昨晩遅くなって腹痛を覚えトイレに何度か行ったが便通順調ならず、痛みを歯を食いしばって我慢してしまった。臍の下部周辺がしきりに痛む。うだうだしていたが、結局眠ってしまった。ところが、今朝になっても痛みが去らない。今日は初めて生涯学習教室「木曜会」から「世界遺産の旅」の講師を依頼されていたので、難しい局面に立たされた。こんな痛みは初めてだったので気になり、どうにかして早く医者に診てもらいたかった。「木曜会」は初めてだったので、会場にもパワーポイント機器設定と調整のため早めに行きたいと思っていた。

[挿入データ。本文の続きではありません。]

(** C1: "The kernel maintains the most recent 128 events": however many events are
    recorded after traceinit (the 32-bit counters may wrap), with no reader, the
    unread events are the last 128 of them in order, and [overwritten] counts the
    others modulo 2^32. *)
Theorem trace_keeps_last_128 (s : kstate) (l : list tcall) :
  length (tb_events (k_trace s)) = 128%nat -> cpu_ok (k_cpu s) ->
  exists s' es q, bind traceinit (fun _ => trace_all l) s = Ret tt s' /\
    length es = length l /\ repr (k_trace s') q /\
    tl_unread q = drop (length es - 128) es /\
    tb_overwritten (k_trace s') = u32 (Z.of_nat (length l - 128)) /\
    (forall i c e, l !! i = Some c -> es !! i = Some e ->
       te_seq e = u32 (Z.of_nat i) /\ te_type e = i32 (c_type c) /\ te_pid e = i32 (c_pid c) /\
       te_arg0 e = i32 (c_arg0 c) /\ te_arg1 e = i32 (c_arg1 c)).
Proof.
  intros Hl Hc. destruct (traceinit_run s Hl) as (s0 & E0 & Hr0 & Hf0 & Hc0).
  destruct (trace_all_spec l s0 (Tlog [] 0 0) Hr0 Hf0 ltac:(by rewrite Hc0))
    as (s' & es & E & Hlen & Hr & Hf & Hc' & Hes).
  exists s', es, (Tlog es (length es - 128) (length es - 128)).
  rewrite fold_record_fresh in Hr. split; [by rewrite (bind_Ret _ _ _ _ _ E0)|].
  split_and!; try done.
  - rewrite <- Hlen. apply Hr.
  - intros i c e Hi He. destruct (Hes i c e Hi He) as (? & ? & ? & ? & ? & ?).
    split_and!; try done. by apply (r_numbers _ _ Hr).
Qed.

(** The 64 bytes handed to the user program decode, by the layout of struct
    trace_event, to the event the kernel recorded. *)
Theorem event_bytes_roundtrip (e : trace_event) :
  event_wf e -> 0 <= te_seq e < 4294967296 -> 0 <= te_ticks e < 4294967296 ->
  0 <= te_overwritten e < 4294967296 ->
  Forall (fun v => -2147483648 <= v < 2147483648) [te_type e; te_pid e; te_arg0 e; te_arg1 e; te_arg2 e] ->
  event_of_bytes (event_bytes e) = e /\ Z.of_nat (length (event_bytes e)) = EVENT_SIZE.
Proof.
  intros Hwf H1 H2 H3 H4. split; [|by rewrite length_event_bytes].
  destruct Hwf as [L1 L2]. destruct e as [sq tk ty pi a0 a1 a2 cm ev ow]; simpl in *.
  assert (forall v, -2147483648 <= v < 2147483648 -> i32 (v mod 256 ^ Z.of_nat 4) = v) as Hi.
  { intros v Hv. change (256 ^ Z.of_nat 4) with 4294967296. word_lia. }
  assert (forall v, 0 <= v < 4294967296 -> v mod 256 ^ Z.of_nat 4 = v) as Hu.
  { intros v Hv. change (256 ^ Z.of_nat 4) with 4294967296. by apply Z.mod_small. }
  repeat (apply Forall_cons_1 in H4 as [? H4]).
  do 16 (destruct cm as [|? cm]; [done|]). destruct cm; [|done].
  do 16 (destruct ev as [|? ev]; [done|]). destruct ev; [|done].
  unfold event_of_bytes, event_bytes; cbn -[of_le_bytes u8 Z.div].
  repeat match goal with |- context [of_le_bytes [u8 ?v; _; _; _]] =>
    change (of_le_bytes [u8 v; u8 (v / 256); u8 (v / 256 / 256); u8 (v / 256 / 256 / 256)])
      with (of_le_bytes (le_bytes 4 v)); rewrite le_bytes_back end.
  by rewrite !Hi, !Hu by done.
Qed.

(** ** Witnesses *)

(** The kernel right after traceinit, and with one event recorded. *)
Definition trace_ready : kstate :=
  match traceinit kstate0 with Ret _ s => s | _ => kstate0 end.
Definition sample_event : trace_event :=
  make_event trace_ready TRACE_TYPE_SYSCALL 3 16 6 0 (Some (lit "write")).
Definition trace_one : kstate :=
  set_k_trace (tb_record sample_event (k_trace trace_ready)) trace_ready.

Lemma trace_ready_repr : repr (k_trace trace_ready) (Tlog [] 0 0).
Proof. split; simpl; try done; lia. Qed.

Lemma trace_one_repr : repr (k_trace trace_one) (Tlog [sample_event] 0 0).
Proof. exact (repr_record _ _ sample_event trace_ready_repr eq_refl). Qed.

(** A machine whose user addresses are physical addresses. *)
Definition flat_copyout (va : Z) (b : list Z) : kprog Z :=
  fun s => Ret 0 (set_k_mem (at_list va b (k_mem s)) s).
#[local] Instance flat_user : UserCopy :=
  { copyout := flat_copyout; user_ok := fun _ _ _ => True; uread := fun s a => Some (k_mem s a) }.
#[local] Instance flat_laws : UserCopyLaws.
Proof.
  split; simpl; try done.
  - intros s s' va (-> & _). done.
  - intros s va b _. exists 0, (set_k_mem (at_list va b (k_mem s)) s). split_and!; try done; [by left|..].
    + intros _ i Hi. simpl. destruct (lookup_lt_is_Some_2 b i Hi) as [c Hc].
      rewrite at_list_nth by done. rewrite Hc. f_equal. by erewrite nth_lookup_Some.
    + intros x Hx. simpl. f_equal. apply at_list_out. lia.
Qed.

Lemma cpu_ok_boot : cpu_ok (k_cpu kstate0).
Proof. split; simpl; [lia|done]. Qed.

Lemma trace_ready_free : lock_free LKtrace trace_ready.
Proof. by exists "trace"%string. Qed.

(** The locks the kernel initialises at boot, all free. *)
Definition boot_locks : gmap lockid spinlock :=
  list_to_map (map (fun p => (fst p, Spinlock 0 (snd p) None))
    [(LKptable, "ptable"); (LKkmem, "kmem"); (LKtrace, "trace"); (LKtick, "time");
     (LKftable, "ftable"); (LKcons, "console"); (LKinput, "input"); (LKide, "ide");
     (LKbcache, "bcache"); (LKlog, "log"); (LKicache, "icache")])%string.
Definition booted : kstate := set_k_locks boot_locks trace_ready.

Lemma booted_free lk s : k_locks s = boot_locks ->
  bool_decide (is_Some (boot_locks !! lk)) = true -> lock_free lk s.
Proof.
  intros Hs [sl E]%bool_decide_eq_true. unfold lock_free. rewrite Hs, E.
  unfold boot_locks in E. apply elem_of_list_to_map_2, list_elem_of_fmap in E.
  destruct E as ([lk' nm] & [= -> ->] & _). by exists nm.
Qed.

Ltac boot_lock := apply booted_free; [reflexivity | vm_compute; reflexivity].

Lemma traceevent_refines_witness : exists e tb,
  traceevent TRACE_TYPE_PROC 4 3 0 0 (Some (lit "fork")) trace_ready = Ret tt (set_k_trace tb (sync trace_ready))
  /\ te_arg0 e = 3 /\ repr tb (tlog_record e (Tlog [] 0 0)).
Proof.
  destruct (traceevent_refines trace_ready (Tlog [] 0 0) TRACE_TYPE_PROC 4 3 0 0 (Some (lit "fork"))
    trace_ready_repr trace_ready_free cpu_ok_boot) as (e & tb & E & Hr & _ & _ & _ & _ & _ & Ha & _).
  exists e, tb. split_and!; done.
Defined.


Lemma trace_keeps_last_128_witness : exists s' es q,
  bind traceinit (fun _ => trace_all (replicate 130 (Tcall 1 2 3 4 5 None))) kstate0 = Ret tt s' /\
  length es = 130%nat /\ repr (k_trace s') q /\ tl_unread q = drop 2 es.
Proof.
  destruct (trace_keeps_last_128 kstate0 (replicate 130 (Tcall 1 2 3 4 5 None)) eq_refl cpu_ok_boot)
    as (s' & es & q & E & Hl & Hr & Hu & _).
  exists s', es, q. rewrite Hl in Hu. split_and!; done.
Defined.

Lemma event_bytes_roundtrip_witness : event_of_bytes (event_bytes sample_event) = sample_event.
Proof.
  refine (proj1 (event_bytes_roundtrip sample_event (make_event_wf _ _ _ _ _ _ _) _ _ _ _)); simpl; try lia.
  repeat constructor; simpl; word_lia.
Defined.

とにかく9時のオープンと同時にかかりつけの森医師に診てもらったところ、あまり心配することはないとの診断だったので、3種の薬をもらって、その後新宿区中落合にある落合第二地域センターへ出かけた。
先月品川ロータリークラブで卓話を行った時は時間切れで話が中途半端に終わってしまったので、今回はかなりスライド画面を事前調整して準備していた。幸い時間的に最後をぴたりと締めることができ、まずまず楽しく視聴していただけたのではないかと思っている。事前にお願いして準備してもらっていたパワーポインターのプロジェクターと持参のPCとの相性が悪く、画像を出力しないのには一時当惑した。だが、こんなことも稀にはあるだろうと予備用に自分のプロジェクターも持参していたので、それを代用して使い、スムーズに問題なく講演を終了することができた。参加者からも話も映像も楽しめたとのお声をいただいたので、まずまずほっとしている。講義中懸念していた腹痛も感じることはなく、責任を果たすことができた。

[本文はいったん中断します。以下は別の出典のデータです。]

Lemma add_leaf ix u pu j : own !! u = Some pu -> (length pu + length ix = 3)%nat ->
  idxs_ok pu ix -> 0 <= j < 512 -> leaf add_table u ix j = leaf m u ix j.
Proof.
  revert u pu. induction ix as [|k ix IH]; intros u pu Hu Hl Hix Hj.
  - assert (u <> t) by (intros ->; simplify_eq; simpl in Hl; lia).
    assert (u <> q) by congruence. pose proof (pt_page _ _ _ Hok _ _ Hu) as Hup.
    unfold leaf; simpl. rewrite add_load, decide_False; [done..|].
    destruct Hup as [Hua _], (pt_page _ _ _ Hok _ _ Ht) as [Hta _].
    intros E. apply entry_inj in E; [naive_solver|done|done|apply Hi|done].
  - destruct Hix as [Hk Hix]. pose proof (pt_page _ _ _ Hok _ _ Hu) as Hup.
    unfold leaf; simpl. rewrite add_next by (done || apply Hk). destruct (decide _) as [[-> ->]|Hne].
    + rewrite Habs. by apply (add_leaf_fresh ix (pu ++ [i])).
    + rewrite decide_False by congruence. destruct (next_tbl m u k) as [u'|] eqn:En; [|done].
      apply (IH u' (pu ++ [k])); [|rewrite length_app; simpl in *; lia|done|done].
      apply (pt_next _ _ _ Hok u pu k u'); [done|simpl in *; lia|done|done].
Qed.

Lemma add_descend ix u pu u' : own !! u = Some pu -> (length pu + length ix <= 3)%nat -> idxs_ok pu ix ->
  descend m u ix = Some u' -> descend add_table u ix = Some u'.
Proof.
  revert u pu. induction ix as [|k ix IH]; intros u pu Hu Hl Hix; [done|]. destruct Hix as [Hk Hix]. cbn in *.
  rewrite add_next by (apply Hk || by apply (pt_page _ _ _ Hok u pu)). destruct (decide _) as [[-> ->]|Hne]; [by rewrite Habs|].
  rewrite decide_False by congruence. destruct (next_tbl m u k) as [u2|] eqn:En; [|done].
  apply (IH u2 (pu ++ [k])); [apply (pt_next _ _ _ Hok u pu k u2); [done|lia|done|done]|rewrite length_app; cbn; lia|done].
Qed.

Lemma add_ok : pt_ok (<[q := p ++ [i]]> own) add_table root.
Proof.
  split.
  - rewrite lookup_insert_ne; [apply Hok|]. intros ->. by rewrite (pt_root _ _ _ Hok) in Hqn.
  - intros u pu [[-> _]|[_ Hu]]%lookup_insert_Some; [done|]. by apply (pt_page _ _ _ Hok u pu).
  - intros u pu j u' Hu Hl Hj. assert (page_ok u) as Hup.
    { apply lookup_insert_Some in Hu as [[<- _]|[_ Hu]]; [done|]. by apply (pt_page _ _ _ Hok u pu). }
    rewrite add_next by (done || apply Hj). destruct (decide _) as [[-> ->]|Hne].
    + intros [= <-]. rewrite lookup_insert_ne in Hu by congruence.
      rewrite Ht in Hu. simplify_eq. by rewrite lookup_insert_eq.
    + destruct (decide (u = q)) as [-> |Huq]; [done|]. intros En.
      rewrite lookup_insert_ne in Hu by congruence.
      pose proof (pt_next _ _ _ Hok u pu j u' Hu Hl Hj En) as Ho.
      by rewrite lookup_insert_ne by congruence.
  - assert (forall u pu, own !! u = Some pu -> (length pu <= 3)%nat /\ idxs_ok [] pu /\ descend add_table root pu = Some u) as Hold.
    { intros u pu Hu. destruct (pt_linked _ _ _ Hok u pu Hu) as (L1 & L2 & L3). split_and!; [done|done|].
      by apply (add_descend _ _ []); [apply Hok|..]. }
    intros u pu [[<- <-]|[_ Hu]]%lookup_insert_Some; [|by apply Hold]. destruct (Hold t p Ht) as (L1 & L2 & L3).
    rewrite length_app, idxs_ok_app, descend_app, L3. cbn. split_and!; [lia|done|done|done|].
    by rewrite add_next, decide_True by (apply Hi || done || by apply (pt_page _ _ _ Hok t p)).
Qed.

Lemma add_out x : ~ in_page t x -> ~ in_page q x -> add_table x = m x.
Proof using Hi.
  intros H1 H2. unfold add_table, store64. rewrite store_le_out.
  - rewrite memset_fill by done. unfold fill.
    destruct (in_range q PGSIZE x) eqn:E; [|done]. by apply in_range_spec in E.
  - intros Hx. apply H1. by apply (entry_in_page t i); [apply Hi|].
Qed.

今日の意外なお年玉は、この会場近くに「林芙美子記念館」があって見学することができたことだった。折角近所まで来て、しかも時間的にも見学することができそうなので、覗いて見ることにした。財団が管理していて見学者は案外少ないようだった。林芙美子が昭和16年から亡くなった昭和26年の10年間生活していた、幸いにも戦火を免れた和風住居である。総坪数は525坪で2棟の総建坪は60坪である。見学料金は僅か150円で、しかもボランティァ・ガイドが説明してくれるという。早速建物と庭園を観て回ることにしたが、ここの記念館は林芙美子の文学館というより、むしろ記念館という名の通り今やほとんど無くなってしまった、文豪林芙美子が居住していた純和風の土地家屋等の施設そのものを紹介することを期待しているように感じた。
感心したのは、芙美子の趣味や好みを採り入れた家の造りと樹木や花が丁寧に植えられた庭である。静かな環境も素晴らしく、よく手入れがなされている。細かい点にまで気を遣って設計されていることが分った。ガイドさんに尋ねてみると、川端康成のような文豪が訪れた際に、新聞記者とは顔を合わせないような造りが施されていると説明を受けてその細心さに感服した。

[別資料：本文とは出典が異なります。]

(** *** Which pages these are *)

(** The page [p] is reached from [t], which is at the end of the path [q], through at most [n]
    entries. *)
Definition reaches (q : list Z) (t : Z) (n : nat) (p : Z) : Prop :=
  exists ix, (length ix <= n)%nat /\ idxs_ok q ix /\ descend m t ix = Some p.

Lemma idx_ok_below q i : q <> [] -> idx_ok q i <-> 0 <= i < 512.
Proof. unfold idx_ok. naive_solver. Qed.

Lemma elem_of_below sub t ixs p : p ∈ below sub t ixs <-> exists i t', i ∈ ixs /\ next_tbl m t i = Some t' /\ p ∈ sub t'.
Proof.
  unfold below. rewrite list_elem_of_In, in_flat_map. split.
  - intros (i & Hi & Hp). destruct (next_tbl m t i) as [t'|] eqn:E; [|done]. exists i, t'. by rewrite !list_elem_of_In.
  - intros (i & t' & Hi & E & Hp). exists i. rewrite E. by rewrite <- !list_elem_of_In.
Qed.

Lemma elem_of_tree n q t p : q <> [] -> p ∈ tree n t <-> reaches q t n p.
Proof.
  revert q t. induction n as [|n IH]; intros q t Hq.
  - cbn. rewrite list_elem_of_singleton. split; [intros ->; by exists []|]. intros ([|] & Hl & _ & E); [|cbn in Hl; lia]. by injection E.
  - cbn [tree]. rewrite elem_of_app, elem_of_below, list_elem_of_singleton. split.
    + intros [(i & t' & Hi & E & Hp)| ->]; [|exists []; split_and!; [cbn; lia|done|done]].
      apply (IH (q ++ [i])) in Hp as (ix & Hl & Hx & Hd); [|by destruct q]. exists (i :: ix). cbn. rewrite E. split_and!; [lia| |done|done].
      apply idx_ok_below; [done|]. apply elem_of_seqZ in Hi. unfold NPDENTRIES in Hi. lia.
    + intros ([|i ix] & Hl & Hx & Hd); [right; by injection Hd|left]. cbn in Hl, Hx, Hd. destruct Hx as [Hi Hx].
      destruct (next_tbl m t i) as [t'|] eqn:E; [|done]. exists i, t'. split_and!; [|done|].
      * apply elem_of_seqZ. apply idx_ok_below in Hi; [|done]. unfold NPDENTRIES. lia.
      * apply (IH (q ++ [i])); [by destruct q|]. exists ix. split_and!; [lia|done|done].
Qed.

(** Different paths lead to different pages. *)
Definition injective (q : list Z) (t : Z) (n : nat) : Prop :=
  forall ix ix' p, (length ix <= n)%nat -> (length ix' <= n)%nat -> idxs_ok q ix -> idxs_ok q ix' ->
    descend m t ix = Some p -> descend m t ix' = Some p -> ix = ix'.

Lemma injective_next q t n i t' : injective q t (S n) -> idx_ok q i -> next_tbl m t i = Some t' -> injective (q ++ [i]) t' n.
Proof.
  intros Hinj Hi E ix ix' p H1 H2 H3 H4 H5 H6. assert (i :: ix = i :: ix') as Eq; [|by injection Eq].
  apply (Hinj _ _ p); cbn; try lia; try done; by rewrite E.
Qed.

Lemma NoDup_below n q t ixs : injective q t (S n) -> NoDup ixs -> (forall i, i ∈ ixs -> idx_ok q i) ->
  (forall i t', i ∈ ixs -> next_tbl m t i = Some t' -> NoDup (tree n t')) -> NoDup (below (tree n) t ixs).
Proof.
  intros Hinj. induction ixs as [|i ixs IH]; intros Hnd Hok Hsub; [constructor|]. apply NoDup_cons in Hnd as [Hni Hnd].
  change (below (tree n) t (i :: ixs)) with ((match next_tbl m t i with Some t' => tree n t' | None => [] end) ++ below (tree n) t ixs).
  apply NoDup_app. split_and!.
  - destruct (next_tbl m t i) eqn:E; [apply (Hsub i); [by left|done]|constructor].
  - intros p Hp Hb. destruct (next_tbl m t i) as [t1|] eqn:E; [|by inversion Hp]. apply elem_of_below in Hb as (j & t2 & Hj & E2 & Hp2).
    apply (elem_of_tree n (q ++ [i])) in Hp as (ix & Hl & Hx & Hd); [|by destruct q].
    apply (elem_of_tree n (q ++ [j])) in Hp2 as (ix2 & Hl2 & Hx2 & Hd2); [|by destruct q].
    assert (i :: ix = j :: ix2) as Eq; [|injection Eq as -> _; done].
    apply (Hinj _ _ p); cbn; try lia; [split; [apply Hok; by left|done]|split; [apply Hok; by right|done]|by rewrite E|by rewrite E2].
  - apply IH; [done|intros; apply Hok; by right|]. intros j t' Hj. apply Hsub. by right.
Qed.

Lemma NoDup_snoc_root n q t ixs : injective q t (S n) -> NoDup (below (tree n) t ixs) -> (forall i, i ∈ ixs -> idx_ok q i) ->
  NoDup (below (tree n) t ixs ++ [t]).
Proof.
  intros Hinj Hnd Hok. apply NoDup_app. split_and!; [done| |apply NoDup_singleton]. intros p Hp ->%list_elem_of_singleton.
  apply elem_of_below in Hp as (i & t' & Hi & E & Hp). apply (elem_of_tree n (q ++ [i])) in Hp as (ix & Hl & Hx & Hd); [|by destruct q].
  assert ([] = i :: ix) as Eq; [|done]. apply (Hinj _ _ t); cbn; [lia|lia|done|split; [by apply Hok|done]|done|by rewrite E].
Qed.

Lemma NoDup_tree n q t : q <> [] -> injective q t n -> NoDup (tree n t).
Proof.
  revert q t. induction n as [|n IH]; intros q t Hq Hinj; [apply NoDup_singleton|]. cbn [tree].
  assert (forall i, i ∈ seqZ 0 (Z.of_nat NPDENTRIES) -> idx_ok q i) as Hok.
  { intros i Hi%elem_of_seqZ. apply idx_ok_below; [done|]. unfold NPDENTRIES in Hi. lia. }
  apply (NoDup_snoc_root n q); [done| |done]. apply (NoDup_below n q); [done|apply NoDup_seqZ|done|].
  intros i t' Hi E. apply (IH (q ++ [i])); [by destruct q|]. apply (injective_next q t n i t'); [done|by apply Hok|done].
Qed.

End Free.

(** The four indices of a user address, and back. *)
Lemma indices_of_va va : 0 <= va < USERTOP -> idxs_ok [] (path va ++ [PTX va]).
Proof. intros Hva. apply idxs_ok_app. split; [by apply path_idxs_ok|]. split; [|done]. split; [apply idx_range|done]. Qed.

Lemma va_of_indices a b c d : idxs_ok [] [a; b; c; d] -> exists va, 0 <= va < USERTOP /\ path va = [a; b; c] /\ PTX va = d.
Proof.
  intros ([Ha Ha'] & [Hb _] & [Hc _] & [Hd _] & _). specialize (Ha' eq_refl).
  exists ((((a * 512 + b) * 512 + c) * 512 + d) * 4096). unfold USERTOP, path, PMX, PDPX, PDX, PTX. rewrite !idx_mod by lia.
  change (2 ^ 39) with 549755813888. change (2 ^ 30) with 1073741824. change (2 ^ 21) with 2097152. change (2 ^ 12) with 4096.
  split; [lia|]. split; [f_equal; [|f_equal; [|f_equal]]|]; Z.div_mod_to_equations; lia.
Qed.

Lemma next_leaf m root va : descend m root (path va ++ [PTX va]) = frame <$> translate m root va.
Proof.
  rewrite descend_app. unfold translate, leaf. destruct (descend m root (path va)) as [t|]; [|done]. cbn. unfold next_tbl, frame.
  by destruct (present _).
Qed.

Section Reach.
Context `{LK : Linker} (own : gmap Z (list Z)) (s : kstate) (root : Z) (l : list Z) (S : space own s root l).

(** A path of four entries ends at a user page, a shorter one at a table. *)
Lemma reach_cases ix p : (length ix <= 4)%nat -> idxs_ok [] ix -> descend (k_mem s) root ix = Some p ->
  own !! p = Some ix \/
  exists va pte, 0 <= va < USERTOP /\ ix = path va ++ [PTX va] /\ translate (k_mem s) root va = Some pte /\ frame pte = p.
Proof.
  intros Hl Hix Hd. destruct (decide (length ix <= 3)%nat) as [H3|H3].
  - left. apply (descend_own own (k_mem s) root ix root [] p); [apply S|apply S|done|done|done].
  - right. destruct ix as [|a [|b [|c [|d [|]]]]]; cbn in Hl, H3; try lia. destruct (va_of_indices a b c d Hix) as (va & Hva & Ep & Ex).
    exists va. change [a; b; c; d] with ([a; b; c] ++ [d]) in *. rewrite <- Ep, <- Ex in *. rewrite next_leaf in Hd.
    apply fmap_Some in Hd as (pte & E & ->). by exists pte.
Qed.

Lemma uses_reaches p : uses own (k_mem s) root p <-> reaches (k_mem s) [] root 4 p.
Proof.
  split.
  - intros [[ix Hix]|(va & pte & Hva & Ht & <-)].
    + destruct (pt_linked _ _ _ (sp_pt _ _ _ _ S) p ix Hix) as (L1 & L2 & L3). exists ix. split_and!; [lia|done|done].
    + exists (path va ++ [PTX va]). split_and!; [done|by apply indices_of_va|]. by rewrite next_leaf, Ht.
  - intros (ix & Hl & Hix & Hd). destruct (reach_cases ix p Hl Hix Hd) as [Ho|(va & pte & Hva & _ & Ht & E)]; [left; by exists ix|right; eauto].
Qed.

Lemma space_injective : injective (k_mem s) [] root 4.
Proof.
  intros ix ix' p H1 H2 H3 H4 H5 H6. destruct S as [Hp [U1 U2] Hf].
  destruct (reach_cases ix p H1 H3 H5) as [Ho|(va & pte & Hva & Ei & Ht & Ef)], (reach_cases ix' p H2 H4 H6) as [Ho'|(va' & pte' & Hva' & Ei' & Ht' & Ef')].
  - congruence.
  - destruct (U1 va' pte' Hva' Ht') as (_ & Hn & _). congruence.
  - destruct (U1 va pte Hva Ht) as (_ & Hn & _). congruence.
  - assert (va / PGSIZE = va' / PGSIZE) as Ev by (apply (U2 va va' pte pte'); [done|done|done|done|congruence]).
    apply translate_page_path in Ev as [E1 E2]. congruence.
Qed.

Lemma elem_of_space p : p ∈ below (k_mem s) (tree (k_mem s) 3) root (seqZ 0 256) ++ [root] <-> uses own (k_mem s) root p.
Proof.
  rewrite uses_reaches, elem_of_app, elem_of_below, list_elem_of_singleton. split.
  - intros [(i & t' & Hi & E & Hp)| ->]; [|exists []; split_and!; [cbn; lia|done|done]].
    apply (elem_of_tree _ 3 [i]) in Hp as (ix & Hl & Hx & Hd); [|done]. exists (i :: ix). cbn. rewrite E.
    apply elem_of_seqZ in Hi. split_and!; [lia| |done|done]. split; [lia|]. intros _. lia.
  - intros ([|i ix] & Hl & Hx & Hd); [right; by injection Hd|left]. cbn in Hl, Hx, Hd. destruct Hx as [[Hi Hi'] Hx].
    destruct (next_tbl (k_mem s) root i) as [t'|] eqn:E; [|done]. exists i, t'. specialize (Hi' eq_refl). split_and!; [|done|].
    + apply elem_of_seqZ. lia.
    + apply (elem_of_tree _ 3 [i]); [done|]. exists ix. split_and!; [lia|done|done].
Qed.

Lemma space_freeable : freeable (below (k_mem s) (tree (k_mem s) 3) root (seqZ 0 256) ++ [root]) l.
Proof.
  assert (forall i, i ∈ seqZ 0 256 -> idx_ok [] i) as Hok by (intros i Hi%elem_of_seqZ; split; lia). split_and!.
  - apply Forall_forall. intros p Hp%elem_of_space. by apply (uses_page own s root l p).
  - apply (NoDup_snoc_root _ _ []); [apply space_injective| |done].
    apply (NoDup_below _ _ []); [apply space_injective|apply NoDup_seqZ|done|]. intros i t' Hi E.
    apply (NoDup_tree _ 3 [i]); [done|]. apply (injective_next _ [] root 3 i t'); [apply space_injective|by apply Hok|done].
  - intros p Hp%elem_of_space. by apply (uses_page own s root l p).
Qed.

Lemma freevm_run : free_pages s l -> alloc_ready s -> exists s' l', freevm root s = Ret tt s' /\
  free_pages s' l' /\ alloc_ready s' /\ (forall p, p ∈ l' <-> p ∈ l \/ uses own (k_mem s) root p) /\
  (forall x, (forall p, p ∈ l' -> ~ in_page p x) -> k_mem s' x = k_mem s x) /\ mem_only s s'.
Proof.
  intros Hf Hr. assert (root <> 0) as H0.
  { pose proof (pt_page _ _ _ (sp_pt _ _ _ _ S) root [] (pt_root _ _ _ (sp_pt _ _ _ _ S))) as (_ & _ & _ & ?). lia. }
  destruct (freevm_frees (k_mem s) root H0 s l) as (s' & E & [F1 F2 F3] & M); [by split|apply space_freeable|].
  exists s', (rev (below (k_mem s) (tree (k_mem s) 3) root (seqZ 0 256) ++ [root]) ++ l). split_and!; try done.
  intros p. rewrite elem_of_app, elem_of_rev, elem_of_space. tauto.
Qed.

End Reach.

(** ** Property *)

Section Props.
Context `{LK : Linker}.

Lemma copying_freed own s root l0 : space own s root l0 -> forall i d own' s' l', free_pages s l0 -> copying s root l0 i d own' s' l' ->
  exists s'' l'', freevm d s' = Ret tt s'' /\ free_pages s'' l'' /\ l'' ≡ₚ l0 /\ space own s'' root l'' /\
    forall va, 0 <= va < USERTOP -> ubyte (k_mem s'') root va = ubyte (k_mem s) root va.
Proof.
  intros Hsp i d own' s' l' Hf C. destruct (copying_apart _ _ _ _ Hsp _ _ _ _ _ C) as (Hsp' & Hv & Ha). pose proof C as [C1 C2 C3 C4 C5 C6 C7 C8 C9].
  destruct (freevm_run own' s' d l' (vm_ready_space _ _ _ _ C1 C2)) as (s2 & l2 & E & F2 & R2 & Hl2 & Hm & M); [apply C1|apply C1|].
  assert (l2 ≡ₚ l0) as Hperm.
  { apply NoDup_Permutation; [apply F2|apply Hf|]. intros p. rewrite Hl2. split; [intros [?|?]; [by apply C8|by apply C3]|apply C9]. }
  assert (forall p x, uses own (k_mem s) root p -> in_page p x -> k_mem s2 x = k_mem s x) as Hsame.
  { intros p x Hp Hx. destruct (uses_page _ _ _ _ _ Hsp Hp) as [Hp1 Hp2].
    assert (forall q, q ∈ l0 -> ~ in_page q x) as Hout.
    { intros q Hq. pose proof (fp_pages _ _ Hf) as Hpg. rewrite Forall_forall in Hpg. apply (not_in_page p); [done|by apply Hpg|congruence|done]. }
    rewrite Hm by (intros q Hq; apply Hout; by rewrite <- Hperm). apply C4. intros q Hq. by apply Hout, C3. }
  exists s2, l2. split_and!; [done|done|done| |].
  - apply (space_frame own s s2 root l0 l2 Hsp); [|done]. intros p Hp. by rewrite <- Hperm.
  - intros va Hva. by apply (space_frame own s s2 root l0 l0 Hsp).
Qed.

ただ、文学館ではないので、芙美子が夫・林緑敏と交わした絵葉書がショーケースに飾られている程度で、直筆で書かれた原稿用紙がなかったのが、ちょっと残念な気がした。その点で林芙美子文学ファンとしては若干物足りないと思うかも知れない。しかし、豊かな樹木に飾られた静かな環境の中に建てられた昭和の日本建築と和風庭園を期待以上に楽しませてもらい林芙美子ワールドをしばし味わわせてもらった。